----- Recorded data
(** * HybridSimulatorImpl: the coordinator of the hybrid (MPI + multi-thread) simulator

    A shallow embedding of [src/mpi/model/hybrid-simulator-impl.cc]:
    the destroy queue ([Destroy], [Remove], [IsExpired], [GetDelayLeft],
    [Cancel], [ScheduleDestroy]), the granted-time-window loop of [Run],
    and the topology partitioner [Partition] with its event migration.

    Conventions.
    - [uint32_t] values are [Z] with the wrap-around written out ([u32]).
    - [Time] is the signed 64-bit tick count of ns-3, modelled as [Z]; the
      one sum of two tick counts the file takes (line 415) wraps around as
      the machine addition does ([i64]).
    - [Ptr<EventImpl>] is an address into a store of event objects, [None]
      being [nullptr]; the store is shared by every copy of an [EventId].
    - Nodes, channels and devices are held in arenas and named by index; a
      node id is its index in the global [NodeList], as in ns-3.
    - Classes whose code lies outside this file (LogicalProcess, Scheduler,
      MtpInterface, the MPI transport) are interfaces here. *)

From Stdlib Require Import ZArith Lia.
From stdpp Require Import base numbers list sorting gmap.

Local Open Scope Z_scope.

(** ** Machine integers and simulated time *)

(** Reduction of an integer to [uint32_t]. *)
Definition u32 (z : Z) : Z := z mod 2 ^ 32.

(** Reduction of an integer to [uint64_t]. *)
Definition u64 (z : Z) : Z := z mod 2 ^ 64.

(** Reduction of an integer to [int64_t], in two's complement. *)
Definition i64 (z : Z) : Z := (z + 2 ^ 63) mod 2 ^ 64 - 2 ^ 63.

(** Simulated time in ticks ([ns3::Time], an [int64_t]). *)
Definition Time : Type := Z.

Definition TimeStep (ts : Z) : Time := ts.

(** Modelled from the spec: the distinguished context [NO_CONTEXT]
    ([Simulator::NO_CONTEXT], declared outside the sources at hand; the
    value is the one of ns-3). *)
Definition NO_CONTEXT : Z := 0xffffffff.

(** ** Events and event ids *)

(** Modelled from the spec: an event has a cancelled flag and a payload
    that is invoked once (class EventImpl is declared outside the sources
    at hand).  The flag is what this file reads; the payload is run by the
    [Invoke] function the drain is given. *)
Record EventImpl := { m_cancel : bool }.

Definition IsCancelled (ev : EventImpl) : bool := m_cancel ev.

(** Modelled from the spec: an event id names the event and carries its
    timestamp, context and uid (class EventId is declared outside the
    sources at hand).  The event is held by a counted pointer, and
    [operator==] compares the four members. *)
Record EventId := mkEventId {
  PeekEventImpl : option nat;
  GetTs : Z;
  GetContext : Z;
  GetUid : Z
}.

#[global] Instance EventImpl_eq_dec : EqDecision EventImpl.
Proof. solve_decision. Defined.

#[global] Instance EventId_eq_dec : EqDecision EventId.
Proof. solve_decision. Defined.

(** Modelled from the spec: the sentinel uid [EventId::DESTROY] that marks
    teardown events (declared in event-id.h, which is not part of the
    sources at hand); the value is the one of ns-3's [EventId::UID]. *)
Definition DESTROY : Z := 2.

(** ** The logical process of the calling thread *)
Module LogicalProcess.

(** Modelled from the spec: a logical process removes an event by id, tells
    whether an id has expired and how long is left before it runs (class
    LogicalProcess is defined outside the sources at hand, so it is an
    interface).  [MtpInterface::GetSystem()] returns the one the calling
    thread runs on. *)
Class Ops (LP : Type) := {
  Remove : EventId → LP → LP;
  IsExpired : EventId → LP → bool;
  GetDelayLeft : EventId → LP → Time
}.

End LogicalProcess.

(** ** Simulator state touched by the destroy-queue operations *)

Inductive ExternalCall :=
| MtpInterface_Disable
| MpiInterface_Destroy.

Record SimulatorState (LP : Type) := mkSimulatorState {
  m_destroyEvents : list EventId;        (* std::list<EventId> *)
  eventImpls : gmap nat EventImpl;       (* the EventImpl objects, by address *)
  currentLP : LP;                        (* MtpInterface::GetSystem() *)
  externalCalls : list ExternalCall      (* teardown calls issued so far *)
}.

Arguments mkSimulatorState {LP}.
Arguments m_destroyEvents {LP}.
Arguments eventImpls {LP}.
Arguments currentLP {LP}.
Arguments externalCalls {LP}.

Definition set_destroyEvents {LP} (q : list EventId) (st : SimulatorState LP) : SimulatorState LP :=
  mkSimulatorState q (eventImpls st) (currentLP st) (externalCalls st).

Definition set_eventImpls {LP} (h : gmap nat EventImpl) (st : SimulatorState LP) : SimulatorState LP :=
  mkSimulatorState (m_destroyEvents st) h (currentLP st) (externalCalls st).

Definition set_currentLP {LP} (lp : LP) (st : SimulatorState LP) : SimulatorState LP :=
  mkSimulatorState (m_destroyEvents st) (eventImpls st) lp (externalCalls st).

Definition call_external {LP} (c : ExternalCall) (st : SimulatorState LP) : SimulatorState LP :=
  mkSimulatorState (m_destroyEvents st) (eventImpls st) (currentLP st) (externalCalls st ++ [c]).

(** The object behind a non-null [Ptr<EventImpl>].  The pointer is counted,
    so the object of a live id exists; an address with no object reads as a
    fresh, uncancelled event. *)
Definition implAt {LP} (st : SimulatorState LP) (a : nat) : EventImpl :=
  default {| m_cancel := false |} (eventImpls st !! a).

(** The result of a run that may exhaust its fuel or dereference [nullptr]. *)
Inductive Outcome (A : Type) :=
| Returned (a : A)
| OutOfFuel
| NullPointer.

Arguments Returned {A}.
Arguments OutOfFuel {A}.
Arguments NullPointer {A}.

(** One pass of the loop of [Destroy]: the id popped, the state just after
    [pop_front] (in which [IsCancelled] is read), and whether the event was
    invoked. *)
Record DestroyStep (LP : Type) := mkDestroyStep {
  stepId : EventId;
  stepState : SimulatorState LP;
  stepInvoked : bool
}.

Arguments mkDestroyStep {LP}.
Arguments stepId {LP}.
Arguments stepState {LP}.
Arguments stepInvoked {LP}.


(** ** The granted-time-window loop of Run *)

(** Modelled from the spec: the LBTS record [{smallestTime, rxCount,
    txCount, rank, finished}] (class LbtsMessage is declared in the header,
    which is not part of the sources at hand).  The counters are
    [uint32_t]. *)
Module LbtsMessage.

Record t := mk {
  GetRxCount : Z;
  GetTxCount : Z;
  GetMyId : Z;
  IsFinished : bool;
  GetSmallestTime : Time
}.

End LbtsMessage.

(** Modelled from the spec: the collaborators the loop calls, over an
    abstract world [W] that holds the logical processes, the transport and
    the peers: the dispatcher (MtpInterface), the transport shim
    (GrantedTimeWindowMpiInterface) and the collective; none of them is
    part of the sources at hand.  [MPI_Allgather] blocks until every rank has joined
    and yields the filled buffer [m_pLBTS], which has [m_systemCount >= 1]
    entries: the record of rank 0 and those of ranks 1 .. m_systemCount-1. *)
Class Collaborators (W : Type) := {
  MtpInterface_RunBefore : W → W;
  MtpInterface_RunAfter : W → W;
  MtpInterface_CalculateSmallestTime : W → W;
  MtpInterface_GetSmallestTime : W → Time;
  MtpInterface_SetSmallestTime : Time → W → W;
  MtpInterface_isFinished : W → bool;
  MtpInterface_ProcessOneRound : W → W;
  Mpi_ReceiveMessages : W → W;
  Mpi_TestSendComplete : W → W;
  Mpi_GetRxCount : W → Z;
  Mpi_GetTxCount : W → Z;
  MPI_Allgather : LbtsMessage.t → W → (LbtsMessage.t * list LbtsMessage.t) * W
}.

(** The locals and members the reduction of lines 264-283 updates. *)
Record Reduction := mkReduction {
  m_smallestTime : Time;
  totRx : Z;
  totTx : Z;
  allFinished : bool
}.

(** What one pass of the loop did: the gathered buffer, the reduction, the
    value of [m_globalFinished] after line 288, the answer of
    [IsLocalFinished()] at line 292, whether [ProcessOneRound] was called,
    and the world after the collective, after [SetSmallestTime] and after
    the pass. *)
Record Iteration (W : Type) := mkIteration {
  itLbts : LbtsMessage.t * list LbtsMessage.t;
  itReduction : Reduction;
  itGlobalFinished : bool;
  itLocalFinished : bool;
  itProcessedRound : bool;
  itGathered : W;
  itGranted : W;
  itWorld : W
}.

Arguments mkIteration {W}.
Arguments itLbts {W}.
Arguments itReduction {W}.
Arguments itGlobalFinished {W}.
Arguments itLocalFinished {W}.
Arguments itProcessedRound {W}.
Arguments itGathered {W}.
Arguments itGranted {W}.
Arguments itWorld {W}.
----------
What is needed ▸ Print exactly the lines above from the one with "Mpi_TestSendComplete : W → W;" to the one with "value of [m_globalFinished]", including both.

Reply ▸
  Mpi_TestSendComplete : W → W;
  Mpi_GetRxCount : W → Z;
  Mpi_GetTxCount : W → Z;
  MPI_Allgather : LbtsMessage.t → W → (LbtsMessage.t * list LbtsMessage.t) * W
}.

(** The locals and members the reduction of lines 264-283 updates. *)
Record Reduction := mkReduction {
  m_smallestTime : Time;
  totRx : Z;
  totTx : Z;
  allFinished : bool
}.

(** What one pass of the loop did: the gathered buffer, the reduction, the
    value of [m_globalFinished] after line 288, the answer of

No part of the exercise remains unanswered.